Task item -
Could you return each line of the material that has "modelled" in it?

Task input -
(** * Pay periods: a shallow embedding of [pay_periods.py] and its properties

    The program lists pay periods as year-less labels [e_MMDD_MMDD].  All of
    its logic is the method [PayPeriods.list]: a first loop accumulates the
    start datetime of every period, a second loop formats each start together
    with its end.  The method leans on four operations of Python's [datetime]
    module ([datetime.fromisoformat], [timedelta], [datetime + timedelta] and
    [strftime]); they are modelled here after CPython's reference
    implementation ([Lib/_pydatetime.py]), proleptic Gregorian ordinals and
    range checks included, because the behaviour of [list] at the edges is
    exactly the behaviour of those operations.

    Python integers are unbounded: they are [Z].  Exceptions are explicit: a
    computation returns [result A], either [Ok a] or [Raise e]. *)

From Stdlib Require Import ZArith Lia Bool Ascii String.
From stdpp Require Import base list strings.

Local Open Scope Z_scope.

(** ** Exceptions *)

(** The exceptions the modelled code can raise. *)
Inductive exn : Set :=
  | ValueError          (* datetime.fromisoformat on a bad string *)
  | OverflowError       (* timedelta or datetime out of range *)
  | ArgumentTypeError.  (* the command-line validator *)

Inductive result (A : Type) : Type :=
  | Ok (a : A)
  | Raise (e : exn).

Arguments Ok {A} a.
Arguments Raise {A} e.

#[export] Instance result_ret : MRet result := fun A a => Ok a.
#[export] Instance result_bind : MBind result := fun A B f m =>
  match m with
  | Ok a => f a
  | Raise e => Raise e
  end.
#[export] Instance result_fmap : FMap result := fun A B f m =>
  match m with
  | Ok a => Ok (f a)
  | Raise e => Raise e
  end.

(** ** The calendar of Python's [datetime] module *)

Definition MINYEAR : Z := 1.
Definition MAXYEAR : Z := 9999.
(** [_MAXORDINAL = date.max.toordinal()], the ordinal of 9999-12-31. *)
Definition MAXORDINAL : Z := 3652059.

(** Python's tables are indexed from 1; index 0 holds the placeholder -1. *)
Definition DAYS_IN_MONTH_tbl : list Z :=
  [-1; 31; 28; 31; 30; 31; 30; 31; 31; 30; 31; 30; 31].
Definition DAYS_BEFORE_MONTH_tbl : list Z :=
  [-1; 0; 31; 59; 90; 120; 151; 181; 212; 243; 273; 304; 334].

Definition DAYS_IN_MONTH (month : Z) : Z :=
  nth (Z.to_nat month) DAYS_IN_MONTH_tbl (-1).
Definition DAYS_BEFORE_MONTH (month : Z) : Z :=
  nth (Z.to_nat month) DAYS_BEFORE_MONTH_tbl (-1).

Result below -
    [strftime]); they are modelled here after CPython's reference
(** The exceptions the modelled code can raise. *)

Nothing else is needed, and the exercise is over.